It just doesn’t add up...to go from “only emails” that he “just enjoyed writing”, but “didn’t mean anything by them” to “well, ok I admit I had two handjobs from prostitutes”.

I think you can flip the script on this idiot and straight ask him “do you think I’m stupid?  ‘Only’ two handjobs??  You are minimizing...I can TELL...because it doesn’t add up!!  Don’t trickle truth me just because inside you are thinking ‘I don’t want to hurt her’...you are hurting me FAR FAR more deeply by withholding the truth about who I’ve been married to all this time and preventing ME from making the call about whether I want to be married to the REAL you or not...So TALK motherf@cker!!!! I will give you one chance to get it all out, and THEN I have a SURPRISE for you, but suffice it to say I will KNOW if you are lying...”

Then HIT HIS A$$ WITH A POLYGRAPH and make it a REQUIREMENT if he even wants a snowball’s chance in h@ll, and let him know the ONLY other option is divorce.  

The reason you need to play hardball — RIGHT AWAY — is he will waste your life hiding from the hard conversations.  Think about it....he’s ALREADY wasted two years....TWO YEARS!!! Many people date less time than that and have successful marriages after...

Of course since he mentioned PROSTITUTES umm you need to cease ALL sexual contact with him if you haven’t already and FORCE him to get tested and test yourself.  

Remember you have to request the herpes tests because they aren’t included on the standard ALL STD panel. And even then ask your healthcare provider to explain the high error rate in blood based herpes testing...

You are not asking too much...what you have envisioned is not asking ENOUGH IMO.  This stuff is serious business, it can impact ALSO your physical health and your financial health.  If your husband is willing to SECRETLY spend YOUR money on handjobs you CANNOT trust him with money!!! What other financial secrets has he not disclosed to you?!?! That is all not even considering that many if not most prostitutes are TRAFFICKED PEOPLE and HE IS FINANCIALLY SUPPORTING THE GLOBAL PEOPLE TRAFFICKING CARTELS!!!!  He is a bigger piece of $hit than you are seeing right now because the mindf@ck and trickle truthing.  

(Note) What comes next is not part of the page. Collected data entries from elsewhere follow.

(* ===== verification/Divergences.v ===== *)
(** * Where the code departs from the architecture

    Closed theorems about behaviours of the code that its own comments or the
    instruction-set manual rule out.  The general theorems of the other files say
    how far each of them reaches. *)

From stdpp Require Import gmap.
From S2P Require Import Prelude Bits Hart HartInv Trap Machine Bus Decoder Mmu MmuSpec CsrAccess.
From S2P Require Import Execute ExecFloat Dispatch ExecSpec ExecSafe Engine EngineSpec InsnSpec.
From S2P Require Import AtomicSpec.

#[local] Existing Instance zero_softfloat.

(** SIP::write_unchecked clears SEIP on every write, although its comment says
    that only SSIP is writable through it: it passes the masked value to
    MIP::write_unchecked, whose own mask covers SEIP. *)
Theorem sip_write_clears_seip v h :
  Z.testbit (MIP_read (SIP_write v h)) 9 = false /\
  (Z.testbit (MENVCFG_read h) 63 = false -> Z.testbit (MIP_read (SIP_write v h)) 5 = false).
Proof.
  assert (forall i, 0 <= i -> Z.testbit (MIP_read (SIP_write v h)) i =
    (Z.testbit (raw h MIP_ADDRESS) i &&
       negb (Z.testbit (if negb (Z.testbit (MENVCFG_read h) 63)
               then Z.lor MIP_write_mask STIP else MIP_write_mask) i) ||
     Z.testbit v i && (i =? 1) && Z.testbit (MIDELEG_read h) i &&
       Z.testbit (if negb (Z.testbit (MENVCFG_read h) 63)
               then Z.lor MIP_write_mask STIP else MIP_write_mask) i)
    && Z.testbit MIP_read_mask i) as Hbit.
  { intros i Hi. unfold MIP_read, SIP_write, MIP_write. rewrite raw_set_raw_eq.
    unfold MENVCFG_STCE. rewrite nz_land_bit by lia. unfold andn, SIP_write_mask, SSIP.
    bit_specs. by rewrite testbit_flag by lia. }
  split.
  - rewrite Hbit by lia. destruct (Z.testbit (MENVCFG_read h) 63); simpl;
      by rewrite !andb_false_r.
  - intros E. rewrite Hbit, E by lia. simpl. by rewrite !andb_false_r.
Qed.

Lemma sip_write_clears_seip_witness :
  Z.testbit (MIP_read (SIP_write 0 (Hart_init DRAM_BASE))) 5 = false.
Proof. apply (sip_write_clears_seip 0 (Hart_init DRAM_BASE)). reflexivity. Defined.

(** SIE::write_unchecked clears the machine-level enables MSIE, MTIE and MEIE: a
    write to sie by the supervisor turns off the machine's own interrupts. *)
Theorem sie_write_clears_machine_enables v h :
  Z.testbit (MIE_read (SIE_write v h)) 3 = false /\
  Z.testbit (MIE_read (SIE_write v h)) 7 = false /\
  Z.testbit (MIE_read (SIE_write v h)) 11 = false.
Proof.
  unfold MIE_read, SIE_write, MIE_write. rewrite !raw_set_raw_eq. bit_specs. simpl.
  by rewrite !andb_false_r.
Qed.

(** The machine with a program in memory. *)
Definition load_program (ws : list Z) (m : mach unit) : mach unit :=
  upd_dram (fun dr => foldl (fun dr '(i, w) => write 4 (DRAM_BASE + 4 * Z.of_nat i) w dr) dr
    (imap pair ws)) m.

(** csrrwi writes [rd] before the CSR write that may be refused: csrrwi x5,
    mhartid, 1 raises an illegal-instruction exception and x5 has changed. *)
Theorem csrrwi_imprecise :
  exists d m m' t, decode no_operands 0xF140D2F3 Normal DRAM_BASE = Some d /\ mach_ok m /\
    exec_insn (D := unit) d m = (Throw (ETrap t), m') /\ trap_cause t = IllegalInstruction /\
    reg m 5 = 7 /\ reg m' 5 = 0.
Proof.
  eexists _, (with_reg 5 7 small_machine), _, _.
  split; [vm_compute; reflexivity|]. split; [apply with_reg_ok, small_machine_ok|].
  split; [vm_compute; reflexivity|]. vm_compute. repeat split.
Qed.

(** The process can be killed by a guest: mstatus accepts the reserved value 2 in
    MPP, mret enters privilege level 2, and the next ecall reaches
    [std::unreachable].  (By [reachable_safe] this is the only way.) *)
Theorem guest_kills_process :
  let m := load_program
    [ 0x30009073   (* csrw mstatus, x1 *)
    ; 0x34111073   (* csrw mepc, x2 *)
    ; 0x30200073   (* mret *)
    ; 0x00000073 ] (* ecall *)
    (with_reg 2 (DRAM_BASE + 12) (with_reg 1 (Z.shiftl 2 MPP_SHIFT) small_machine)) in
  ok0 m /\ exists e, rtc (step no_operands) (engine_init m) e /\ e_phase e = Died.
Proof.
  intros m. split.
  - split; [|reflexivity].
    assert (mach_ok (with_reg 2 (DRAM_BASE + 12)
      (with_reg 1 (Z.shiftl 2 MPP_SHIFT) small_machine))) as [Hh Hd Ht Ho]
      by apply with_reg_ok, with_reg_ok, small_machine_ok.
    split; [done| |done|done]. unfold m, load_program. cbn [dram_ upd_dram].
    generalize (imap pair [0x30009073; 0x34111073; 0x30200073; 0x00000073]). intros l.
    revert Hd. generalize (dram_ (with_reg 2 (DRAM_BASE + 12)
      (with_reg 1 (Z.shiftl 2 MPP_SHIFT) small_machine))).
    induction l as [|[i w] l IH]; intros dr Hd; [done|]. by apply IH, write_wf.
  - exists (Nat.iter 4 (cpu_step no_operands) (engine_init m)). split.
    + do 4 (eapply rtc_r; [|apply step_cpu]). apply rtc_refl.
    + vm_compute. reflexivity.
Qed.

(** c.fld loads a floating-point register without marking the state dirty: FS
    stays Initial, where fld sets it to Dirty. *)
Theorem c_fld_leaves_fs :
  let m := upd_hart (MSTATUS_write (Z.shiftl 1 FS_SHIFT)) (with_reg 8 0x80000100 small_machine) in
  let m := upd_dram (write 8 0x80000100 0x3FF0000000000000) m in
  let c_fld := mkDecodedInsn 0x2000 Compressed rv_c_fld Ity_CL (mkOperands 8 8 0 0 0) DRAM_BASE in
  let fld := mkDecodedInsn 0x43407 Normal rv_fld Ity_I (mkOperands 8 8 0 0 0) DRAM_BASE in
  decode no_operands 0x2000 Compressed DRAM_BASE = Some c_fld /\
  decode no_operands 0x43407 Normal DRAM_BASE = Some fld /\
  let m1 := snd (exec_insn c_fld m) in let m2 := snd (exec_insn fld m) in
  fprs (hart m1) = fprs (hart m2) /\ fprs (hart m1) <> fprs (hart m) /\
  Z.shiftr (Z.land (MSTATUS_read (hart m1)) MSTATUS_FS) FS_SHIFT = 1 /\
  Z.shiftr (Z.land (MSTATUS_read (hart m2)) MSTATUS_FS) FS_SHIFT = 3.
Proof. vm_compute. repeat split. discriminate. Qed.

As I’ve said in other threads these “go slow”, “don’t make any rash choices” “give your cheater plenty of space” messages that come from ALL OVER the internet about affair recovery, are — frankly — for the birds.  Instead I think you need to treat it like a gashed jugular vein and you need to stop the bleeding right away, take a major step back from the cheater and ask yourself whether it is acceptable to you that your husband — who you’ve probably devoted your entire adult life to — is getting handjobs from prostitutes.  Was that on your shopping list for a spouse??? ABSOLUTELY NOT!!  That’s on your list of $hit a man CANT DO if he wants to have your heart.  

Sorry Lausey, but F@CK this guy!!! I hate to break it down so hard like this but he is clearly not the man you thought he was....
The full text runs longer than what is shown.